Records from a collection
(** * Port allocation and container orchestration of the test harness

    A shallow embedding of

    - [test-harness/utils/ports.py]            (module [ports]),
    - [test-harness/config/port_manager.py]    (module [port_manager]),
    - [test-harness/container_orchestrator.py] (module [container_orchestrator]),

    followed by the properties proved about them.

    Conventions of the embedding.

    - Python [int] is [Z]; [str] is [string], read as ASCII text; a [dict]
      with string keys is a [gmap string _]; [Optional[T]] is [option T].
    - Code that talks to the operating system runs in a state-and-error
      monad [M]: the state holds the object the method mutates ([self])
      and the chronological trace of the system calls made so far; a
      computation ends in a value or in a raised exception.
    - The operating system is an environment [Env]: whether a host name
      resolves, what [bind] answers for a host and port, what
      [subprocess.run] answers for a command line (which may depend on
      everything done before), the platform name, the working directory
      and the process environment.
    - The registry of [port_manager.py] is modelled with its file: the file
      is a reliable store whose JSON objects have fields of the types the
      code writes (a key may be missing); the lock is not modelled, calls
      do not overlap.
    - [print] calls write to the terminal only and are left out.
      Asynchronous interrupts ([KeyboardInterrupt], [SystemExit]) are not
      part of the model: every exception the environment raises is a
      subclass of [Exception]. *)

From Stdlib Require Import ZArith Lia Bool Ascii DecimalString.
From stdpp Require Import gmap strings list fin_maps sorting.

Local Open Scope Z_scope.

■ Requirement:
Would you copy out exactly the lines above that start at the one containing "computation ends in" and end at the one containing "- The registry", inclusive?

■ Solution below:
      computation ends in a value or in a raised exception.
    - The operating system is an environment [Env]: whether a host name
      resolves, what [bind] answers for a host and port, what
      [subprocess.run] answers for a command line (which may depend on
      everything done before), the platform name, the working directory
      and the process environment.
    - The registry of [port_manager.py] is modelled with its file: the file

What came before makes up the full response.